1

I have two data frame df1 and df2.

df1 have 174 columns and df2 have 175 columns.

How I can find which column is extra ?

Alex Ott
  • 80,552
  • 8
  • 87
  • 132
Yogesh
  • 89
  • 2
  • 6

2 Answers2

3

Just convert column lists into sets, and use diff operations on these sets, like this:

df2.columns.toSet.diff(df1.columns.toSet)

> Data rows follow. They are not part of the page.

(** * Streamline tractography core of MRtrix: embedding and properties

    A shallow embedding of
      - [SharedBase] (src/dwi/tractography/tracking/shared.h),
      - the FACT tracking method (dwi/tractography/algorithms/fact.h),
      - the track file [Reader], [WriterUnbuffered] and [Writer]
        (src/dwi/tractography/file.h),
    followed by the properties established about them.

    Conventions.
      - [value_type] arithmetic of the tracking code is carried out in [R]:
        rounding of machine floats is not represented.
      - In the track file code no arithmetic is ever done on a coordinate:
        a [float] is represented by its 32-bit IEEE-754 pattern, a [Z].
      - A C++ exception is [Exception msg]; behaviour the language leaves
        undefined (out-of-range array access, out-of-range conversion to
        [int]) is [Undefined]. *)

From Stdlib Require Import Reals Lra Lia ZArith.
From stdpp Require Import gmap strings list pretty.
(* ===== verification/Core.v ===== *)
(** * Core: the shared contracts of [crates/adk-core]

    Data types of [types.rs], [policy.rs] and [error.rs], the pre-execution
    tool authorization [ToolPolicy::decision] and the cancellation check
    [Context::check_active].  [serde_json::Value] is an opaque type parameter:
    no operation modelled here looks inside a value. *)

From S2P Require Import Prelude.

(** ** Errors ([error.rs]) *)

Inductive ErrorCategory :=
| Cancelled | DeadlineExceeded | InvalidInput | PermissionDenied
| ApprovalDenied | Unsupported | Provider | ModelBehavior | Tool | Host
| Guardrail | MaxTurns | Internal.
#[export] Instance ErrorCategory_eq_dec : EqDecision ErrorCategory.
Proof. solve_decision. Defined.

(** [Error] without its non-serialized [source]. *)
Record Error := mkError { category : ErrorCategory; message : string }.
#[export] Instance Error_eq_dec : EqDecision Error.
Proof. solve_decision. Defined.

(** ** Messages, calls and run items ([types.rs]) *)

Inductive Role := System | Developer | User | Assistant.
#[export] Instance Role_eq_dec : EqDecision Role.
Proof. solve_decision. Defined.

Inductive Content :=
| Text (text : string)
| Image (uri media_type : string)
| Attachment (media_type data detail : string)
| Audio (uri media_type : string)
| File (uri media_type : string)
| ContentReasoning (text : string) (signature : option string).
#[export] Instance Content_eq_dec : EqDecision Content.
Proof. solve_decision. Defined.

Record Message := mkMessage { role : Role; content : list Content }.
#[export] Instance Message_eq_dec : EqDecision Message.
Proof. solve_decision. Defined.

Record ToolOutput := mkToolOutput {
  output_content : list Content;
  is_error : bool;
  should_pause : bool;
}.
#[export] Instance ToolOutput_eq_dec : EqDecision ToolOutput.
Proof. solve_decision. Defined.

Record Reasoning := mkReasoning {
  reasoning_id : string;
  reasoning_text : string;
  signature : string;
  redacted_data : string;
  encrypted_content : string;
}.
#[export] Instance Reasoning_eq_dec : EqDecision Reasoning.
Proof. solve_decision. Defined.

Record Compaction := mkCompaction {
  compaction_id : string;
  compaction_content : string;
  compaction_encrypted_content : string;
  created_by : string;
}.
#[export] Instance Compaction_eq_dec : EqDecision Compaction.
Proof. solve_decision. Defined.

Section items.
(** [serde_json::Value]. *)
Context {Value : Type}.

Record ToolCall := mkToolCall {
  call_id : string;
  call_name : string;
  arguments : Value;
}.

Inductive RunItem :=
| ItemMessage (message : Message)
| ItemPhasedMessage (message : Message) (phase : string)
| ItemToolCall (call : ToolCall)
| ItemToolResult (call_id : string) (output : ToolOutput)
| ItemHandoff (call_id agent : string)
| ItemReasoning (reasoning : Reasoning)
| ItemCompaction (compaction : Compaction).
End items.
Arguments ToolCall : clear implicits.
Arguments RunItem : clear implicits.

(** ** Policies ([policy.rs]) *)

Inductive AccessMode := ReadOnly | WorkspaceWrite | FullAccess.
#[export] Instance AccessMode_eq_dec : EqDecision AccessMode.
Proof. solve_decision. Defined.

Inductive ApprovalPolicy := RequiredByTool | All.
#[export] Instance ApprovalPolicy_eq_dec : EqDecision ApprovalPolicy.
Proof. solve_decision. Defined.

Inductive ToolDecision := Deny | RequireApproval | Allow.
#[export] Instance ToolDecision_eq_dec : EqDecision ToolDecision.
Proof. solve_decision. Defined.

(** A [Duration] is its number of nanoseconds. *)
Record ToolPolicy := mkToolPolicy {
  access : AccessMode;
  allowed_tools : option (gset string);
  denied_tools : gset string;
  allowed_mutating_tools : gset string;
  approval : ApprovalPolicy;
  timeout : option N;
}.
#[export] Instance ToolPolicy_eq_dec : EqDecision ToolPolicy.
Proof. solve_decision. Defined.

(** [#[derive(Default)]] of [ToolPolicy]. *)
Definition default_tool_policy : ToolPolicy :=
  mkToolPolicy ReadOnly None ∅ ∅ RequiredByTool None.

(** [ToolDefinition]; the schema is kept in its serialized form. *)
Record ToolDefinition := mkToolDefinition {
  tool_name : string;
  description : string;
  input_schema : string;
  read_only : bool;
  requires_approval : bool;
}.

(** [ToolPolicy::decision]. *)
Definition decision (self : ToolPolicy) (tool : ToolDefinition) : ToolDecision :=
  if bool_decide (tool_name tool ∈ denied_tools self)
     || is_some_and (allowed_tools self)
          (λ names, negb (bool_decide (tool_name tool ∈ names)))
     || (bool_decide (access self = ReadOnly)
         && negb (read_only tool)
         && negb (bool_decide (tool_name tool ∈ allowed_mutating_tools self)))
  then Deny
  else if requires_approval tool || bool_decide (approval self = All)
  then RequireApproval
  else Allow.

Inductive ToolUseBehavior := Continue | StopAfterTool.
#[export] Instance ToolUseBehavior_eq_dec : EqDecision ToolUseBehavior.
Proof. solve_decision. Defined.

(** [max_turns] is a [NonZeroU32]. *)
Record RunPolicy := mkRunPolicy {
  max_turns : N;
  tools : ToolPolicy;
  tool_use : ToolUseBehavior;
}.
#[export] Instance RunPolicy_eq_dec : EqDecision RunPolicy.
Proof. solve_decision. Defined.

Definition default_run_policy : RunPolicy :=
  mkRunPolicy 100 default_tool_policy Continue.

(** ** Operation boundary ([contracts.rs]) *)

(** What [Context::check_active] observes: whether the owner cancelled and
    the deadline (monotonic nanoseconds). *)
Record Context := mkContext {
  run_id : string;
  is_cancelled : bool;
  deadline : option N;
}.

(** [Context::check_active]; [now] is [Instant::now()]. *)
Definition check_active (now : N) (self : Context) : result Error unit :=
  if is_cancelled self then Err (mkError Cancelled "operation cancelled")
  else if is_some_and (deadline self) (λ d, (d <=? now)%N)
  then Err (mkError DeadlineExceeded "deadline exceeded")
  else Ok tt.

(** ** Decisions ordered by permissiveness *)

Definition decision_rank (d : ToolDecision) : nat :=
  match d with Deny => 0 | RequireApproval => 1 | Allow => 2 end.
Definition decision_min (d1 d2 : ToolDecision) : ToolDecision :=
  if (decision_rank d1 <=? decision_rank d2)%nat then d1 else d2.
(** [d1] grants no more than [d2]. *)
Definition decision_le (d1 d2 : ToolDecision) : Prop :=
  (decision_rank d1 ≤ decision_rank d2)%nat.

(** A tool name passes the name and access gates of a policy. *)
Definition permitted (self : ToolPolicy) (tool : ToolDefinition) : Prop :=
  tool_name tool ∉ denied_tools self ∧
  (∀ names, allowed_tools self = Some names → tool_name tool ∈ names) ∧
  (access self = ReadOnly → read_only tool = true ∨
     tool_name tool ∈ allowed_mutating_tools self).

#[export] Instance permitted_dec self tool : Decision (permitted self tool).
Proof.
  unfold permitted. apply and_dec; [apply _|]. apply and_dec; [|apply _].
  destruct (allowed_tools self) as [names|].
  - destruct (decide (tool_name tool ∈ names)); [left|right]; naive_solver.
  - left; naive_solver.
Defined.

Definition needs_approval (self : ToolPolicy) (tool : ToolDefinition) : bool :=
  requires_approval tool || bool_decide (approval self = All).

(** [decision] read declaratively. *)
Lemma decision_spec self tool :
  decision self tool =
    if decide (permitted self tool)
    then if needs_approval self tool then RequireApproval else Allow
    else Deny.
Proof.
  unfold decision, permitted, needs_approval.
  destruct self as [acc al de mu ap ti], tool as [nm ds sc ro ra]; simpl.
  repeat case_bool_decide; destruct al as [names|]; simpl;
    repeat case_bool_decide; destruct ro; simpl; repeat case_decide; naive_solver.
Qed.

Lemma decision_le_refl d : decision_le d d.
Proof. unfold decision_le; lia. Qed.
Lemma decision_le_trans d1 d2 d3 :
  decision_le d1 d2 → decision_le d2 d3 → decision_le d1 d3.
Proof. unfold decision_le; lia. Qed.
#[export] Instance decision_le_preorder : PreOrder decision_le.
Proof. split; [exact decision_le_refl | exact decision_le_trans]. Qed.

(** A policy that permits less and asks for approval more grants less. *)
Lemma decision_le_intro p q t :
  (permitted p t → permitted q t) →
  (needs_approval q t = true → needs_approval p t = true) →
  decision_le (decision p t) (decision q t).
Proof.
  intros H1 H2. rewrite !decision_spec. unfold decision_le.
  repeat case_decide; destruct (needs_approval p t), (needs_approval q t);
    simpl; naive_solver lia.
Qed.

Please note that the order of comparison matters, like, df1.columns.toSet.diff(df2.columns.toSet) won't produce a required diff. If you want to have diff independent of position, you can use something like this:

df2.columns.toSet.diff(df1.columns.toSet).union(
  df1.columns.toSet.diff(df2.columns.toSet))
Alex Ott
  • 80,552
  • 8
  • 87
  • 132
0

In pyspark , You can use below logic .

dept = [("Finance",10), 
        ("Marketing",20), 
        ("Sales",30), 
        ("IT",40) 
      ]
deptColumns = ["dept_name","dept_id"]

dept1 = [("Finance",10,'999'), 
        ("Marketing",20,'999'), 
        ("Sales",30,'999'), 
        ("IT",40,'999') 
      ]
deptColumns1 = ["dept_name","dept_id","extracol"]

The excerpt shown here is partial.